Last Sunday I had the privilege of delivering the John Bapst Memorial High School commencement speech. As my flight home landed on the familiar airstrip at Bangor International Airport, I felt nervous, excited — and I couldn’t stop wondering how I could correct the very serious error that had been made in which I was mistaken for a full-fledged adult. In short, I was in a perfect state to understand exactly what your average high school senior is feeling right about now.
Adulthood is marked, officially, with many obvious milestones: graduations, your 18th birthday, voting, your first full-time job. But realizing that you’re an adult — and feeling like one — comes slowly, often in far more subtle, unexpected steps. Such as the first few times you consciously pass up a wide-open opportunity to bicker with your siblings and ask them about their day instead. Or when your parents request your recipe after you cook something for them. Or the day you realize that a few of your old middle school friends are now middle school teachers.
Listening to my former high school teachers toss the banter around as they wrestled with the unruly black academic robes — graduation robes that I will never be able to see as somber and serious again — was one such moment.
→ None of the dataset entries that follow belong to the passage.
Lemma P_loop_moves k s ws k1 th1 old k' :
  at_call k (CP s) ws k1 th1 → P_loop call s old k1 = Done k' → moves k k'.
Proof.
  intros Ha Hp. unfold P_loop in Hp. inv_res. note get_sem_Done.
  match goal with Hg : sems _ !! s = Some ?y |- _ => rename Hg into Hs, y into x end.
  destruct (Z.eqb_spec (value x) 0) as [Hz|Hz].
  - inv_res. note Sleep_same. eapply moves_same; [|eassumption].
    destruct (sem_look _ _ _ _ _ s x (mkSem (value x) (Queue.Append (currentThread (dev k1)) (queue x))) Ha Hs)
      as (Hl & Hv & Hi).
    unfold enter, on_dev, on_current, on_thread in Hr. inv_res. subst. note get_thread_Done. cbn in *.
    destruct Ha as [Htodo Hlook Hinv Hcur Hth Hfin Hfr _]. rewrite Hcur in *.
    match goal with Hg : threads _ !! _ = Some ?y |- _ => assert (y = th1) as -> by congruence end.
    injection Hl as He HP HS. split.
    + left. unfold look at 1. cbn. rewrite omap_put. unfold todo at 1. cbn. rewrite Hfin, Hfr, He, HP, insert_insert_eq, HS.
      rewrite (insert_id (omap todo _)) by done. by rewrite insert_id by done.
    + apply (inv_put (put_sem s (mkSem (value x) (Queue.Append (currentThread (dev k)) (queue x))) (dev k1)) _ th1); [done|..|done].
      * unfold todo. by rewrite Hfin.
      * intros Hok. split; [|done]. by rewrite Hfin.
  - note SetLevel__same. eapply moves_same; [|eassumption].
    destruct (sem_look _ _ _ _ _ s x (mkSem (s32 (value x - 1)) (queue x)) Ha Hs) as (Hl & Hv & Hi).
    split; [|done]. right. cbn [dev set_dev]. rewrite Hl. destruct (look (dev k)) as [g P S] eqn:Hlk.
    pose proof (ac_todo _ _ _ _ _ Ha) as Ht. rewrite Hlk in Ht. by apply a_acquire.
Qed.

Lemma P_moves k s ws k1 th1 k' : at_call k (CP s) ws k1 th1 → P call s k1 = Done k' → moves k k'.
Proof.
  intros Ha Hp. unfold P in Hp. inv_res. destruct r as [old k2]. apply SetLevel_off_dev in Hr.
  eapply P_loop_moves; [|done]. by eapply at_call_dev.
Qed.

Lemma V_body_look s x d d' :
  sems d !! s = Some x → V_body s d = Done d' →
  look d' = mkView (v_env (look d)) (v_todo (look d)) (<[s := s32 (value x + 1)]> (v_sems (look d))) ∧
  (inv d → inv d').
Proof.
  intros Hs Hv. unfold V_body, get_sem in Hv. rewrite Hs in Hv. cbn [mbind res_bind] in Hv.
  destruct (Queue.Remove (queue x)) as [t q].
  assert (Hsame : same d (put_sem s (mkSem (value x) q) d)).
  { apply same_fields; try done. cbn. rewrite fmap_insert. apply insert_id. by rewrite lookup_fmap, Hs. }
  inv_res. subst.
  match goal with Ht : match t with _ => _ end = Done ?y |- _ =>
    assert (Hy : same d y) by (destruct t; [eapply same_trans; [exact Hsame|by eapply ReadyToRun_same]|by simplify_eq]) end.
  destruct Hy as [Hl Hi]. rewrite look_put_sem, Hl. split; [done|]. intros Hd. apply inv_put_sem. auto.
Qed.

Lemma V_moves k s ws k1 th1 k' : at_call k (CV s) ws k1 th1 → V call s k1 = Done k' → moves k k'.
Proof.
  intros Ha Hv. unfold V in Hv. inv_res. destruct r as [old k2]. apply SetLevel_off_dev in Hr.
  pose proof (at_call_dev _ _ _ _ _ k2 Ha Hr) as [Htodo Hlook Hinv _ _ _ _ _]. inv_res.
  note SetLevel__same. eapply moves_same; [|eassumption].
  match goal with Ho : on_dev _ _ = Done _ |- _ => unfold on_dev in Ho; rename Ho into Hd end. inv_res. subst.
  match goal with Hb : V_body _ _ = Done _ |- _ => rename Hb into Hbody end.
  destruct (sems (dev k2) !! s) as [x|] eqn:Hx; [|unfold V_body, get_sem in Hbody; by rewrite Hx in Hbody].
  destruct (V_body_look _ _ _ _ Hx Hbody) as [Hl Hi]. split; [|by apply Hi]. right. cbn [dev set_dev].
  rewrite Hl. assert (HS : v_sems (look (dev k2)) !! s = Some (value x)) by (cbn; by rewrite lookup_fmap, Hx).
  rewrite Hlook in *. destruct (look (dev k)) as [g P S]. by apply a_release.
Qed.

Context (new_fresh : ∀ X, new_thread X ∉ X).

Lemma Thread_Fork_moves k l ws k1 th1 k' :
  at_call k (CFork l) ws k1 th1 → Thread_Fork call new_thread l k1 = Done k' → moves k k'.
Proof.
  intros [Htodo Hlook Hinv _ _ _ _ Hdom] Hf. unfold Thread_Fork, Fork in Hf.
  assert (Hnew : threads (dev k1) !! new_tid new_thread k1 = None).
  { apply not_elem_of_dom. apply new_fresh. }
  assert (Hfree : v_todo (look (dev k)) !! new_tid new_thread k1 = None).
  { cbn. rewrite lookup_omap. replace (threads (dev k) !! _) with (@None (Thread L)); [done|].
    symmetry. apply not_elem_of_dom. rewrite <- Hdom. apply new_fresh. }
  set (t := new_tid new_thread k1) in *.
  inv_res. destruct r0 as [old k2]. inv_res.
  do 2 first [note SetLevel__same | note SetLevel_same]. note_dev ReadyToRun_same.
  unfold on_dev, on_thread, get_thread in Hr. cbn in Hr. rewrite lookup_insert_eq in Hr. cbn in Hr. simplify_eq.
  do 3 (eapply moves_same; [|eassumption]). clear Hr0 Hr1 Hk. split.
  - right. unfold look at 2. cbn. rewrite insert_insert_eq, omap_put. injection Hlook as He HP HS.
    cbn. rewrite He, HP, HS. unfold look. by apply a_fork.
  - destruct Hinv as [Hc Hok]. split; cbn; rewrite insert_insert_eq.
    + intros t' Ht'. destruct (Hc _ Ht') as (th' & Hth' & Hn). exists th'.
      by rewrite lookup_insert_ne by congruence.
    + intros t' th'. destruct (decide (t = t')) as [<-|Hne].
      * rewrite lookup_insert_eq. intros [= <-]. by apply fin_ok_none.
      * rewrite lookup_insert_ne by done. apply Hok.
Qed.

Definition frames_ok d : Prop := ∀ t th, threads d !! t = Some th → fin_ok (frames th).

(** What Finish does between its first SetLevel and its Sleep, the stack apart. *)
Lemma wake_parent_look (p : option tid) k k' :
  (match p with Some p => on_dev (WakeUpFromJoin p) k | None => Done k end) = Done k' →
  look (dev k') = look (dev k) ∧ threadToBeDestroyed (dev k') = threadToBeDestroyed (dev k) ∧
  currentThread (dev k') = currentThread (dev k) ∧ (frames_ok (dev k) → frames_ok (dev k')) ∧
  (∀ t th, threads (dev k) !! t = Some th →
     ∃ th', threads (dev k') !! t = Some th' ∧ frames th' = frames th).
Proof.
  destruct p as [p|]; [|intros [= <-]; eauto 10].
  unfold on_dev, WakeUpFromJoin, on_thread. intros Hw. inv_res. subst. note get_thread_Done.
  match goal with Hg : threads _ !! p = Some ?y |- _ => rename Hg into Hp, y into thp end.
  split; [unfold look; cbn; f_equal; by eapply todo_same|]. do 2 (split; [done|]). split; cbn.
  - intros Hok t th. cbn. destruct (decide (p = t)) as [<-|Hne].
    + rewrite lookup_insert_eq. intros [= <-]. by apply (Hok p thp).
    + rewrite lookup_insert_ne by done. apply Hok.
  - intros t th Ht. destruct (decide (p = t)) as [<-|Hne].
    + rewrite lookup_insert_eq. eexists. split; [done|]. cbn. congruence.
    + rewrite lookup_insert_ne by done. eauto.
Qed.

Lemma Finish_moves k ws k1 th1 k' :
  at_call k CFinish ws k1 th1 → Finish call k1 = Done k' → moves k k'.
Proof.
  intros Ha Hf. unfold Finish in Hf. inv_res. destruct r as [old k2]. apply SetLevel_off_dev in Hr.
  apply (at_call_dev _ _ _ _ _ k2) in Ha; [|done]. destruct Ha as [Htodo Hlook Hinv Hcur Hth Hfin Hfr _].
  inv_res. note Sleep_same. eapply moves_same; [|eassumption]. clear Hr.
  match goal with Hp : match _ with _ => _ end = Done _ |- _ => apply wake_parent_look in Hp; rename Hp into Hw end.
  destruct Hw as (Hl & Ht & Hc & Hok & Hfs). cbn in Hl, Ht, Hc, Hfs. rewrite Hcur in *.
  destruct (Hfs _ _ Hth) as (th2 & Hth2 & Hf2).
  match goal with He : enter FFinished _ = Done _ |- _ => rename He into Hent end.
  unfold enter, on_dev, on_current, on_thread, get_thread in Hent. cbn in Hent. rewrite Hc, Hth2 in Hent. cbn in Hent.
  injection Hent as <-. split; cbn.
  - right. unfold look at 2. cbn. rewrite omap_put. cbn. injection Hl as He HP HS. injection Hlook as He' HP' HS'.
    rewrite He, HP, HS, He', HP', HS', delete_insert_eq. unfold look. by eapply a_finish.
  - assert (Hok2 := Hok (i_frames _ Hinv)). split; cbn.
    + rewrite Ht. intros t [= <-]. eexists. by rewrite lookup_insert_eq.
    + intros t th. destruct (decide (currentThread (dev k) = t)) as [<-|Hne].
      * rewrite lookup_insert_eq. intros [= <-]. split; [done|]. by apply (Hok2 _ _ Hth2).
      * rewrite lookup_insert_ne by done. apply Hok2.
Qed.

(** ** The kernel runs the programs *)

Definition basic_view (v : @view L G) : Prop := ∀ t ws, v_todo v !! t = Some ws → Forall basic ws.

Lemma exec_cmd_moves k th c fs k1 k' :
  inv (dev k) → basic_view (look (dev k)) →
  threads (dev k) !! currentThread (dev k) = Some th → frames th = FCall c :: fs →
  k1 = popped k fs th → exec_cmd call client new_thread c k1 = Done k' → moves k k'.
Proof.
  intros Hi Hb Ht Hf -> Hx. destruct (visible (FCall c)) as [c'|] eqn:Hv.
  - assert (c' = c) as -> by (destruct c; cbn in Hv; congruence).
    pose proof (popped_at_call k th _ fs _ Hi Ht Hf Hv) as Ha.
    pose proof (Forall_inv (Hb _ _ (ac_todo _ _ _ _ _ Ha))) as Hbc. cbn beta in Hbc.
    destruct c; try done.
    + by eapply run_client_moves.
    + by eapply P_moves.
    + by eapply V_moves.
    + by eapply Thread_Fork_moves.
    + by eapply Finish_moves.
  - destruct c; try done. apply same_moves; [done|]. apply Yield_same in Hx.
    eapply same_trans; [by apply (popped_same k th _ fs Ht Hf)|done].
Qed.

Lemma step_moves k k' :
  inv (dev k) → basic_view (look (dev k)) → step call client new_thread k = Done (Some k') → moves k k'.
Proof.
  intros Hi Hb Hs. unfold step in Hs. inv_res.
  unfold current_frames in Hr. inv_res. subst. note get_thread_Done.
  match goal with Hg : threads _ !! _ = Some ?y |- _ => rename Hg into Hth, y into th end.
  destruct (frames th) as [|f fs] eqn:Hf; [done|].
  assert (Hplain : plain f → ∀ k1, same (dev (popped k fs th)) (dev k1) → moves k k1).
  { intros Hp k1 Hk1. apply same_moves; [done|]. eapply same_trans; [by eapply popped_same|done]. }
  destruct f; try (by eapply same_moves, Sleep_loop_same); inv_res;
    match goal with Hl : leave k = Done _ |- _ => apply (leave_popped _ _ th _ fs Hth Hf) in Hl; subst end;
    match goal with Hm : _ <$> ?m = Done _ |- _ =>
      destruct m eqn:Hx; [injection Hm as ->|done..] end.
  - by eapply exec_cmd_moves.
  - by eapply Hplain, SetLevel__same.
  - apply Hplain; [done|]. injection Hx as <-. apply same_refl.
  - apply Hplain; [done|]. unfold on_dev in Hx. inv_res. subst. eapply Run_tail_same; [|done].
    by apply (popped_same k th _ fs Hth Hf).
  - eapply P_loop_moves; [by eapply popped_at_call|exact Hx].
  - apply Hplain; [done|]. injection Hx as <-. apply same_refl.
  - done.
Qed.

(** The programs make no calls that deal with processes. *)
Class BasicClient : Prop :=
  bc_calls : ∀ l t e e' cs, client l t e = Done (e', cs) → Forall basic cs.
Context `{!BasicClient}.

Lemma calls_basic cs : Forall basic cs → Forall basic (calls cs).
Proof.
  induction 1 as [|c cs Hc _ IH]; [constructor|]. unfold calls. destruct c; cbn; try done; by constructor.
Qed.

Lemma astep_basic v v' : basic_view v → astep v v' → basic_view v'.
Proof.
  intros Hb Ha t0 ws0. destruct Ha as [e P S t l ws e' cs HP Hc|g P S t l ws t' HP _|g P S t s ws x HP _ _
    |g P S t s ws x HP _|g P S t ws HP]; cbn; pose proof (Hb _ _ HP) as Hws; inv Hws; intros Hl.
  5: { apply lookup_delete_Some in Hl as [_ Hl]. by eapply Hb. }
  all: repeat (apply lookup_insert_Some in Hl as [[_ <-]|[_ Hl]]); try done; try (by eapply Hb).
  - apply Forall_app. split; [|done]. eapply calls_basic, bc_calls, Hc.
  - by repeat constructor.
Qed.

(** The steps the kernel can take, and where they lead. *)
Definition steps : kernel → kernel → Prop := λ k k', step call client new_thread k = Done (Some k').

Lemma steps_interleave k k' :
  inv (dev k) → basic_view (look (dev k)) → rtc steps k k' →
  rtc astep (look (dev k)) (look (dev k')) ∧ inv (dev k').
Proof.
  intros Hi Hb Hs. induction Hs as [k|k k1 k' Hk1 _ IH]; [by split|].
  destruct (step_moves _ _ Hi Hb Hk1) as [[Hl|Ha] Hi1].
  - rewrite <- Hl. apply IH; [done|by rewrite Hl].
  - destruct IH as [Hr Hi']; [done|by eapply astep_basic|]. split; [by eapply rtc_l|done].
Qed.

(** The state after [Initialize], as the programs see it. *)
Definition start (l : L) (ss : gmap sid Semaphore) (e : E) : @view L G :=
  mkView (env e) {[0%nat := [CGo l; CFinish]]} (value <$> ss).

Lemma Schedule_dev h n ty k k' : Schedule h n ty k = Done k' → dev k' = dev k.
Proof. unfold Schedule. intros Hs. inv_res. by subst. Qed.

Lemma Initialize_look y h r l ss e k :
  Initialize (H := H) y h r l ss e = Done k →
  look (dev k) = start l ss e ∧ inv (dev k).
Proof.
  intros Hi.
  assert (Hd : ∃ th, frames th = [FSetLevel IntOn; FCall (CGo l); FCall CFinish] ∧
    dev k = mkK {[0%nat := th]} Queue.empty 0%nat None Queue.empty 1 ss e).
  { unfold Initialize, Timer.Timer in Hi.
    destruct y; [apply Schedule_dev in Hi; rewrite Hi|injection Hi as <-]; eexists (set_frames _ _); split; reflexivity. }
  destruct Hd as (th & Hf & ->).
  assert (Ht : todo th = Some [CGo l; CFinish]) by (unfold todo; by rewrite Hf).
  split.
  - unfold look, start. cbn. f_equal. apply map_eq. intros t. rewrite lookup_omap.
    destruct (decide (t = 0%nat)) as [->|]; [by rewrite !lookup_singleton_eq|by rewrite !lookup_singleton_ne].
  - split; [done|]. cbn. intros t th' [_ <-]%lookup_singleton_Some. apply fin_ok_none. by rewrite Hf.
Qed.

Lemma start_basic l ss e : basic_view (start l ss e).
Proof. intros t ws. cbn. intros [_ <-]%lookup_singleton_Some. by repeat constructor. Qed.

Lemma Initialize_interleaves y h r l ss e k0 k :
  Initialize (H := H) y h r l ss e = Done k0 → rtc steps k0 k →
  rtc astep (start l ss e) (look (dev k)).
Proof.
  intros [Hl Hi]%Initialize_look Hs. rewrite <- Hl.
  apply steps_interleave; [done|rewrite Hl; apply start_basic|done].
Qed.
I’ve been to several graduations over the years — my sister’s, my friends’ and my own. Memories of graduations, whether as a spectator or a marching graduate, are dominated by images of a line of variegated shoes poking out from the monotony of robes and smiling, nervous faces searching for their families in the audience. Sometimes “Pomp and Circumstance” was played live; other times it was piped in, a tinny recording from the corner of the school gym. The important part was always making sure that no one tripped. Last weekend, though, was a new one for me. This time I stood on the other end of things, waiting with the faculty, rather than the students, to march in. I felt a little bit like I had sneaked into the teachers lounge and was breaking the rules. Except that I actually was supposed to be there.
“So, how nervous are you?” I was asked.
“Well,” I replied, “if all else fails and I decide to bolt, at least I’m familiar enough with the building to know where all of the exits are.”
“I’m sure you’ll be fine,” another former teacher told me. “Hey, is your sister here?”
“Yeah, how are your folks?” asked another.
One of the things about teachers in small communities is that they see not just classes go by, but whole families: first students, then siblings of students, then children of students. Unlike the larger classrooms of big cities (where students pass through metal detectors on the way to class), teachers in small, rural schools not only will notice if you’ve skipped class, they also are likely to know your parents and to tell them about it. My future high school teachers were household names years before I even matriculated; I had begun hearing stories about them and their classes from my older sister and her friends when I was in middle school, and I had already met a few at Christmas fairs and open houses. By the time I was a high school student myself, I was as indelibly marked by family resemblance as by my last name on the attendance sheet.
“Yeah, my parents are here and my sister,” I said. “She’s a teacher now, too, you know.”
Teachers in Maine watch whole towns grow up, carrying mental snapshots of families, each picture taken at the same age and point in their life. We, in turn, carry with us their pet peeves, pet topics, bad jokes and interests. Years after graduating, students from the same school can bond over having once spent a year in professor So-and-So’s class. Whether they intended to be or not, teachers become the warp threads on the loom of generations of students.
When I start hearing my sister, now a teacher herself, mention that she is beginning to see siblings of her very first students in her classes, I know that it’s official: We’re adults.
Or at least we’re a little closer to it than we were the last time we decided that.
As I waited for our cue to begin marching in last weekend, sandwiched between the deans and the double line of black-robed teachers, I wondered whether this was anything like how some of my friends felt when they became teachers.
Hundreds of high school seniors walked across school stages and accepted diplomas last weekend, tossing tasseled hats into the air and bolting as fast as they could toward whatever is next. I, too, tossed a tasseled hat into the air, if only in my mind — one of many, many milestones that I have noted to mark my growing up. And, I’m sure, not the last.